Segundo fonte do MP ouvida pela TV Globo, a decisão desta terça-feira (23) deve impactar a denúncia oferecida pelo Ministério Púbico do Rio, uma vez que foram utilizados elementos das quebras de sigilo.
Caso o colegiado reconheça irregularidades no compartilhamento de dados do Coaf com o MP, isso pode impactar quase que a totalidade da investigação e levar o caso para a estaca zero. No julgamento de hoje, Noronha já indicou que deve votar contra a legalidade do trabalho do Coaf.
“Coaf não é o órgão de investigação e muito menos de produção de prova. Tem de fazer o relatório de investigação e mandar, e não pode ser utilizado como auxiliar do Ministério Público em termos de investigação o conjunto convence sim das irregularidade para fortalecer a acusação. convence ainda invasão intimidade que somente seria possível com autorização judicial, afirmou o ministro.
Noronha afirmou que a “privacidade e intimidade são garantias que defluem da dignidade da pessoa humana”.
Senador denunciado
Na ocasião, a defesa do parlamentar afirmou que Flávio Bolsonaro não cometeu qualquer irregularidade e que ele desconhece supostas operações financeiras entre ex-servidores da Alerj. A defesa de Queiroz afirmou à época que iria provar a inocência dele.

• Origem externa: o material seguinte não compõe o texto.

Lemma scan_step_scanned n st st' :
  scanned pi cos fit_sine orbit phase tune n st →
  scan_step pi cos fit_sine orbit phase tune n st = Ok st' →
  scanned pi cos fit_sine orbit phase tune (S n) st'.
Proof.
  intros (Hlen & Hlenc & Htab & Hbest) Hstep. unfold scan_step in Hstep.
  apply bind_Ok in Hstep as ([[b c] rms] & Hfit & Hstep).
  pose proof (scanned_tables n st b c rms Hlen Hlenc Htab Hfit) as Htab'.
  destruct (Qltb rms (best_rms st) || (n =? 0)%nat) eqn:Hcmp;
    inversion Hstep; subst st'; clear Hstep;
    unfold scanned; cbn [i_best best_rms rms_tab cos_coefficients];
    (split; [by rewrite length_app; simpl; lia|]);
    (split; [by rewrite length_app; simpl; lia|]);
    (split; [exact Htab'|]).
  - (* window [n] becomes the incumbent *)
    assert (∀ j r, rms_tab st !! j = Some r → rms < r) as Hlt.
    { intros j r Hj. apply orb_prop in Hcmp as [Hcmp|Hcmp].
      - apply Qltb_lt in Hcmp. destruct (i_best st) as [i|].
        + destruct Hbest as (_ & _ & Hmin & _).
          eapply Qlt_le_trans; [exact Hcmp | by eapply Hmin].
        + subst n. by destruct (rms_tab st).
      - apply Nat.eqb_eq in Hcmp. subst n. by destruct (rms_tab st). }
    split; [lia|]. split; [by rewrite lookup_app_r, Hlen, Nat.sub_diag by lia|].
    split.
    + intros j r [Hj|[_ ->]]%lookup_snoc_inv; [|apply Qle_refl].
      apply Qlt_le_weak. by eapply Hlt.
    + intros j r Hj Hr. rewrite lookup_app_l in Hr by lia. by eapply Hlt.
  - (* the incumbent stays *)
    apply orb_false_elim in Hcmp as [Hge%Qltb_ge Hn%Nat.eqb_neq].
    destruct (i_best st) as [i|]; [|lia].
    destruct Hbest as (Hi & Hri & Hmin & Hfirst).
    split; [lia|]. split; [by rewrite lookup_app_l by lia|]. split.
    + intros j r [Hj|[_ ->]]%lookup_snoc_inv; [by eapply Hmin | done].
    + intros j r Hj Hr. rewrite lookup_app_l in Hr by lia. by eapply Hfirst.
Qed.

Lemma scan_prefix n st :
  for_each (seq 0 n) (scan_step pi cos fit_sine orbit phase tune)
    (mk_locals [] 0 [] None) = Ok st →
  scanned pi cos fit_sine orbit phase tune n st.
Proof.
  revert st. induction n as [|n IH]; intros st Hrun.
  - inversion Hrun. repeat split; simpl; intros; lia.
  - rewrite seq_S, for_each_snoc in Hrun.
    apply bind_Ok in Hrun as (st0 & Hrun & Hstep).
    eapply scan_step_scanned; [by apply IH | exact Hstep].
Qed.

(** The scan returns whenever every window can be fitted. *)
Lemma scan_returns :
  (∀ j, (j < length orbit)%nat →
     ∃ w, fit_window pi cos fit_sine orbit phase tune j = Ok w) →
  ∃ st, scan pi cos fit_sine orbit phase tune = Ok st.
Proof.
  unfold scan. generalize (mk_locals [] 0 [] None).
  induction (length orbit) as [|n IH]; intros st0 Hfit; [by eexists|].
  rewrite seq_S, for_each_snoc. cbn [Nat.add].
  destruct (IH st0) as [st ->]; [intros j Hj; apply Hfit; lia|].
  rewrite bind_Ok_l. unfold scan_step.
  destruct (Hfit n) as [[[b c] rms] ->]; [lia|]. rewrite bind_Ok_l.
  destruct (_ || _); by eexists.
Qed.

End Scan.

(** ** Kick localisation: the winner and the kick phase *)

(** C3. When the scan over a non-empty orbit returns, [i_best] is a window
    index, the residual kept in [best_rms] is that window's, no window has
    a smaller residual, and every window before it has a strictly larger
    one: a window whose residual equals the least one has an index at or
    after [i_best], so of two such windows the lower index is chosen. The
    residuals are those of the fits of the windows. *)
Theorem scan_first_least (pi : Q) (cos : Q → Q)
    (fit_sine : list Q → list Q → result (Q * Q * Q))
    (orbit phase : list Q) (tune : Q) (st : locals) :
  orbit ≠ [] →
  scan pi cos fit_sine orbit phase tune = Ok st →
  ∃ i, i_best st = Some i
     ∧ (i < length orbit)%nat
     ∧ rms_tab st !! i = Some (best_rms st)
     ∧ (∀ j r, rms_tab st !! j = Some r → (best_rms st <= r)%Q)
     ∧ (∀ j r, (j < i)%nat → rms_tab st !! j = Some r → (best_rms st < r)%Q)
     ∧ (∀ j r, rms_tab st !! j = Some r → (r == best_rms st)%Q → (i ≤ j)%nat)
     ∧ (∀ j, (j < length orbit)%nat →
          ∃ b c r, fit_window pi cos fit_sine orbit phase tune j = Ok (b, c, r)
                 ∧ rms_tab st !! j = Some r).
Proof.
  intros Hne Hscan.
  destruct (scan_prefix _ _ _ _ _ _ _ _ Hscan) as (_ & _ & Htab & Hbest).
  destruct (i_best st) as [i|].
  - destruct Hbest as (Hi & Hri & Hmin & Hfirst).
    exists i. repeat split; try done.
    + intros j r Hr Heq. destruct (decide (i ≤ j)%nat) as [|Hlt]; [done|].
      exfalso. apply (Qlt_irrefl r). rewrite Heq at 1.
      apply (Hfirst j r); [lia | done].
    + intros j Hj. destruct (Htab j Hj) as (b & c & r & ? & ? & _). eauto.
  - by destruct orbit.
Qed.

Lemma scan_first_least_witness :
  ∃ st, scan np_pi cos_poly fit_unit [1; 1]%Q [0; 0]%Q 0%Q = Ok st
    ∧ Forall (Qeq 0) (rms_tab st)
    ∧ ∃ i, i_best st = Some i
       ∧ (i < 2)%nat
       ∧ rms_tab st !! i = Some (best_rms st)
       ∧ (∀ j r, rms_tab st !! j = Some r → (best_rms st <= r)%Q)
       ∧ (∀ j r, (j < i)%nat → rms_tab st !! j = Some r → (best_rms st < r)%Q)
       ∧ (∀ j r, rms_tab st !! j = Some r → (r == best_rms st)%Q → (i ≤ j)%nat)
       ∧ (∀ j, (j < 2)%nat →
            ∃ b c r, fit_window np_pi cos_poly fit_unit [1; 1]%Q [0; 0]%Q 0%Q j
                     = Ok (b, c, r)
                   ∧ rms_tab st !! j = Some r).
Proof.
  destruct (scan np_pi cos_poly fit_unit [1; 1]%Q [0; 0]%Q 0%Q) as [st|e] eqn:Hscan;
    [|by vm_compute in Hscan].
  exists st. split; [done|]. split.
  - vm_compute in Hscan. injection Hscan as <-. by repeat constructor.
  - apply (scan_first_least np_pi cos_poly fit_unit [1; 1]%Q [0; 0]%Q 0%Q);
      [discriminate | exact Hscan].
Defined.

(** C10. When [get_kick] returns, the winning index lies below the number
    of BPMs, so reducing it modulo that number changes nothing, and the
    pair returned is the (amplitude, offset) pair of the fit of the
    winning window. *)
Theorem get_kick_winner (pi : Q) (cos : Q → Q)
    (fit_sine : list Q → list Q → result (Q * Q * Q))
    (orbit phase : list Q) (tune kick_phase : Q) (coef : Q * Q) :
  get_kick pi cos fit_sine orbit phase tune = Ok (kick_phase, coef) →
  ∃ st i rms,
    scan pi cos fit_sine orbit phase tune = Ok st
    ∧ i_best st = Some i
    ∧ (i < length orbit)%nat
    ∧ (i mod length orbit = i)%nat
    ∧ cos_coefficients st !! i = Some coef
    ∧ fit_window pi cos fit_sine orbit phase tune i = Ok (coef.1, coef.2, rms).
Proof.
  unfold get_kick. intros H.
  apply bind_Ok in H as (st & Hscan & H).
  destruct (scan_prefix _ _ _ _ _ _ _ _ Hscan) as (_ & _ & Htab & Hbest).
  destruct (i_best st) as [i|] eqn:Hi; [|discriminate]. rewrite bind_Ok_l in H.
  destruct Hbest as (Hlt & _).
  rewrite Nat.mod_small in H by done.
  destruct (Htab i Hlt) as (b & c & rms & Hfit & _ & Hcoef).
  unfold index in H. rewrite Hcoef in H. rewrite bind_Ok_l in H.
  apply bind_Ok in H as (a & _ & H). apply bind_Ok in H as (kp & _ & H).
  rewrite bind_Ok_l in H. inversion H; subst.
  exists st, i, rms. rewrite Nat.mod_small by done. done.
Qed.

Lemma get_kick_winner_witness :
  ∃ kick_phase coef,
    get_kick np_pi cos_poly fit_unit [1; 1]%Q [0; 0]%Q 0%Q = Ok (kick_phase, coef)
    ∧ ∃ st i rms,
        scan np_pi cos_poly fit_unit [1; 1]%Q [0; 0]%Q 0%Q = Ok st
        ∧ i_best st = Some i
        ∧ (i < 2)%nat
        ∧ (i mod 2 = i)%nat
        ∧ cos_coefficients st !! i = Some coef
        ∧ fit_window np_pi cos_poly fit_unit [1; 1]%Q [0; 0]%Q 0%Q i
          = Ok (coef.1, coef.2, rms).
Proof.
  destruct (get_kick np_pi cos_poly fit_unit [1; 1]%Q [0; 0]%Q 0%Q)
    as [[kick_phase coef]|e] eqn:Hkick; [|by vm_compute in Hkick].
  exists kick_phase, coef. split; [done|].
  exact (get_kick_winner np_pi cos_poly fit_unit [1; 1]%Q [0; 0]%Q 0%Q
           kick_phase coef Hkick).
Defined.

As investigações começaram em 2018, quando um relatório do Conselho de Controle de Atividades Financeiras (Coaf) identificou movimentações suspeitas na conta bancária de Fabrício Queiroz quando ele trabalhava com Flavio Bolsonaro. Queiroz movimentou R$ 1,2 milhão entre janeiro de 2016 e janeiro de 2017.
O Ministério Público do Rio acusa Flávio Bolsonaro, Fabrício Queiroz e outros 15 investigados de participar das “rachadinhas”, esquema no qual o parlamentar fica com parte dos salários dos funcionários. Os dois negam as acusações.